Task details -
Spot each line in the records below where the word "result" occurs, then copy it.

Items listed in a dataset:

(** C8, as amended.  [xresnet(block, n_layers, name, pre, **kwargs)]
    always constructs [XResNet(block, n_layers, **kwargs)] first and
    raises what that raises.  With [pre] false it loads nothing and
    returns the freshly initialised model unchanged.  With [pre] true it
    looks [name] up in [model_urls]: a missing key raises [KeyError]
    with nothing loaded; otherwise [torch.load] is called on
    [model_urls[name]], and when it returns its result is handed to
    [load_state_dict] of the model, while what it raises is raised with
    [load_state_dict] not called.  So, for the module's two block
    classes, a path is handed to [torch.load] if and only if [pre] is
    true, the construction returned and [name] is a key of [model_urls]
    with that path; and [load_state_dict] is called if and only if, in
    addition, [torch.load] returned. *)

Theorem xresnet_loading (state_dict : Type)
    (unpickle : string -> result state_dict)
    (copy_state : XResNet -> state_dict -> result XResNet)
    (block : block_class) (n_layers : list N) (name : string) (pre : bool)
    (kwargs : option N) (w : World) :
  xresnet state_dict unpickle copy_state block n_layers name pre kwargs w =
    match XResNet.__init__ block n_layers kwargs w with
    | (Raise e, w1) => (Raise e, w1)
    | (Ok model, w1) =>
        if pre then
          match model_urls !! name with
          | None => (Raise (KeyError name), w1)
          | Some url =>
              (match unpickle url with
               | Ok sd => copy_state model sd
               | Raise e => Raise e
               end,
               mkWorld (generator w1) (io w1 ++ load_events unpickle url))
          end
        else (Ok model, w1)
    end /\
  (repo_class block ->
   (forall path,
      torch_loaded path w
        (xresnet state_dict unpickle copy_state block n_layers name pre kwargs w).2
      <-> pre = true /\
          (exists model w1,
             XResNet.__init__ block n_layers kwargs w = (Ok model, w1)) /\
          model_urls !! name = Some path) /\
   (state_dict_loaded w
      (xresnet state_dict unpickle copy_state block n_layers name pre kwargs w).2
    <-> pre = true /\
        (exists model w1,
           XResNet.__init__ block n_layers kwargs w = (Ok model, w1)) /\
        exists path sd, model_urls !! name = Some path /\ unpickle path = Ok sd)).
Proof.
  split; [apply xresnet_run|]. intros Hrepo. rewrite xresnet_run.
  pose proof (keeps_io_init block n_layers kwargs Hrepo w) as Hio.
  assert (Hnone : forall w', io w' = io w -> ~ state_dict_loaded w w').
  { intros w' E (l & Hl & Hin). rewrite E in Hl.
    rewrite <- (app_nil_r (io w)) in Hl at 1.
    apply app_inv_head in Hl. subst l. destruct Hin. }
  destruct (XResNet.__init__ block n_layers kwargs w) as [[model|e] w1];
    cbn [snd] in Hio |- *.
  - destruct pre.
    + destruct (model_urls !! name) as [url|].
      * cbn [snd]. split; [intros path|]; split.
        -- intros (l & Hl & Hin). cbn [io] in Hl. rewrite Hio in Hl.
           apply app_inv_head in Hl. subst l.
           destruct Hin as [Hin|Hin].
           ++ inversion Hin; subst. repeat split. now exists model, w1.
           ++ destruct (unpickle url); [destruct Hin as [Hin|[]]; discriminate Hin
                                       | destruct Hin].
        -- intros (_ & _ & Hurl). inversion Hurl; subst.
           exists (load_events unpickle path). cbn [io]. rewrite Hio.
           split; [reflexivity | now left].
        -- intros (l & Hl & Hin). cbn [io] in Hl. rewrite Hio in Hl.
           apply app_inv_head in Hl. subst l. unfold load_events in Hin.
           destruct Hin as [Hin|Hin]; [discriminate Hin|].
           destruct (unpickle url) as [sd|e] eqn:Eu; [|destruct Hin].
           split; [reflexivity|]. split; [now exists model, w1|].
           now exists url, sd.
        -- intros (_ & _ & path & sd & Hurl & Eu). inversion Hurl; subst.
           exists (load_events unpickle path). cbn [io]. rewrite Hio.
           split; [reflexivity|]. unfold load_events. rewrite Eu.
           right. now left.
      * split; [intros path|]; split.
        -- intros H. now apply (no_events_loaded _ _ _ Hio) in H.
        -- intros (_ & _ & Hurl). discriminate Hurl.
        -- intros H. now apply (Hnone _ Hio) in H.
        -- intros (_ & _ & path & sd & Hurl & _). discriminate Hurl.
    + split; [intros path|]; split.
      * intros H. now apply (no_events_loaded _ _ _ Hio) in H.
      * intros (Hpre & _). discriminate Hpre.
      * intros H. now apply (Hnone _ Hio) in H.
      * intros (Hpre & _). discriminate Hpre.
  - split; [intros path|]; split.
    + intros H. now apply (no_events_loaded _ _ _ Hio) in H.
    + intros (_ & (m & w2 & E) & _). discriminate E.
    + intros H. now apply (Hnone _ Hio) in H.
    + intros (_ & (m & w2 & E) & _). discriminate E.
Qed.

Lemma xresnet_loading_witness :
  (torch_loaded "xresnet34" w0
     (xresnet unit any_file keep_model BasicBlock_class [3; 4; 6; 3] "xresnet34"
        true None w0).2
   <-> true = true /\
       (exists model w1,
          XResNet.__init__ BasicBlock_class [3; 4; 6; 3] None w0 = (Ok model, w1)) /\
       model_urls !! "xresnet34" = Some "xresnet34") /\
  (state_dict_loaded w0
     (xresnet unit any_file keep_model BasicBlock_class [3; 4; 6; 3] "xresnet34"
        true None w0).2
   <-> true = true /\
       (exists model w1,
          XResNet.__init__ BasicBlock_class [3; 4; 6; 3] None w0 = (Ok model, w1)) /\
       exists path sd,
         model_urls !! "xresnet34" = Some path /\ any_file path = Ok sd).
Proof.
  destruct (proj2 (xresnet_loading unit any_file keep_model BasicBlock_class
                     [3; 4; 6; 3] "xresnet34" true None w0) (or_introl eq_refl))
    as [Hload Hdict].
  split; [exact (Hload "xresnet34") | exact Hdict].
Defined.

* * *

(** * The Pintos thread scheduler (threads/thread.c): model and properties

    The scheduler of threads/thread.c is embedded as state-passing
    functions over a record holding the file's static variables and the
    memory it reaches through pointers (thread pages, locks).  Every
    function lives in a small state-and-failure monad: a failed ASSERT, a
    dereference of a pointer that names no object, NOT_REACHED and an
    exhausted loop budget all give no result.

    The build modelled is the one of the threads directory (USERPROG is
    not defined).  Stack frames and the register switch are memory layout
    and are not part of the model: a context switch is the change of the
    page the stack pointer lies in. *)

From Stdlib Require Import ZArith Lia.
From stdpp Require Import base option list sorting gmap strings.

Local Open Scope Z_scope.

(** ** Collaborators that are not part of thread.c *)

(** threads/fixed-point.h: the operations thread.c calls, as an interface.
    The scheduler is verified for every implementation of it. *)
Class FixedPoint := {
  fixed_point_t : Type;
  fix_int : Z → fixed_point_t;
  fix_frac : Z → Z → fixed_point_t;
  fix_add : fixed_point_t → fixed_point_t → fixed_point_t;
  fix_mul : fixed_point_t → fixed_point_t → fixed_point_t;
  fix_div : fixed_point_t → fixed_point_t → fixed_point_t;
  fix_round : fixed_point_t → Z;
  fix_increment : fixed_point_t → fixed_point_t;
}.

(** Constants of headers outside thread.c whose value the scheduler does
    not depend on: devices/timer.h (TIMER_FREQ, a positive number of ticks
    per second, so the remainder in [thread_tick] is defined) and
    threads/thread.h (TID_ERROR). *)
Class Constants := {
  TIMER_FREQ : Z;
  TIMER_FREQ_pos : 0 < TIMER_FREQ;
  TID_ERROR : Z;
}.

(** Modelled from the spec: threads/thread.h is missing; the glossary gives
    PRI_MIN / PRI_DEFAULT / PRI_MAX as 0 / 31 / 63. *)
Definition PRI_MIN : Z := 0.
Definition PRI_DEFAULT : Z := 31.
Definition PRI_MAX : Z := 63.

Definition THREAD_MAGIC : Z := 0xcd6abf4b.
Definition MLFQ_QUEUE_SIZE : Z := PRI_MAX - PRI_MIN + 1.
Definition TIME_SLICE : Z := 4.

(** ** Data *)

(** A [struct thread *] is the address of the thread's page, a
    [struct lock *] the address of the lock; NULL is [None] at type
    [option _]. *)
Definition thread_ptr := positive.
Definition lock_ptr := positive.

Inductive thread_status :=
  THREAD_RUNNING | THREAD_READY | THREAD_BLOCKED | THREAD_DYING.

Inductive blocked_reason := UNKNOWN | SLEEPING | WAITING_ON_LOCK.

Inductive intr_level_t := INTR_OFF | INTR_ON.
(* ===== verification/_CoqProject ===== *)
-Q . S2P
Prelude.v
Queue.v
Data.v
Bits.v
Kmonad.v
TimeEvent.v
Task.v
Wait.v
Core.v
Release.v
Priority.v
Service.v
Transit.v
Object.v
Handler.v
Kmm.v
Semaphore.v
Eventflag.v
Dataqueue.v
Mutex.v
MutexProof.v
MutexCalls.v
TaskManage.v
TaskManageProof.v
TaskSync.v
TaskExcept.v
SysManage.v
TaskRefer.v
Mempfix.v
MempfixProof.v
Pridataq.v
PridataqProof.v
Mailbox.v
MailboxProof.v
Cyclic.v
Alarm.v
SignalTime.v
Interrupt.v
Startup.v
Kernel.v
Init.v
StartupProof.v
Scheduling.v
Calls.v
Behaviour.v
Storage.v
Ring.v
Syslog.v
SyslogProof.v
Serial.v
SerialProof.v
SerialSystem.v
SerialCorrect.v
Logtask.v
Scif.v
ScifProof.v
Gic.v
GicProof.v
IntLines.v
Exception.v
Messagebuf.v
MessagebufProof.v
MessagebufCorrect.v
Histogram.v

Task output -
    [model_urls[name]], and when it returns its result is handed to
    (unpickle : string -> result state_dict)
    (copy_state : XResNet -> state_dict -> result XResNet)
    exhausted loop budget all give no result.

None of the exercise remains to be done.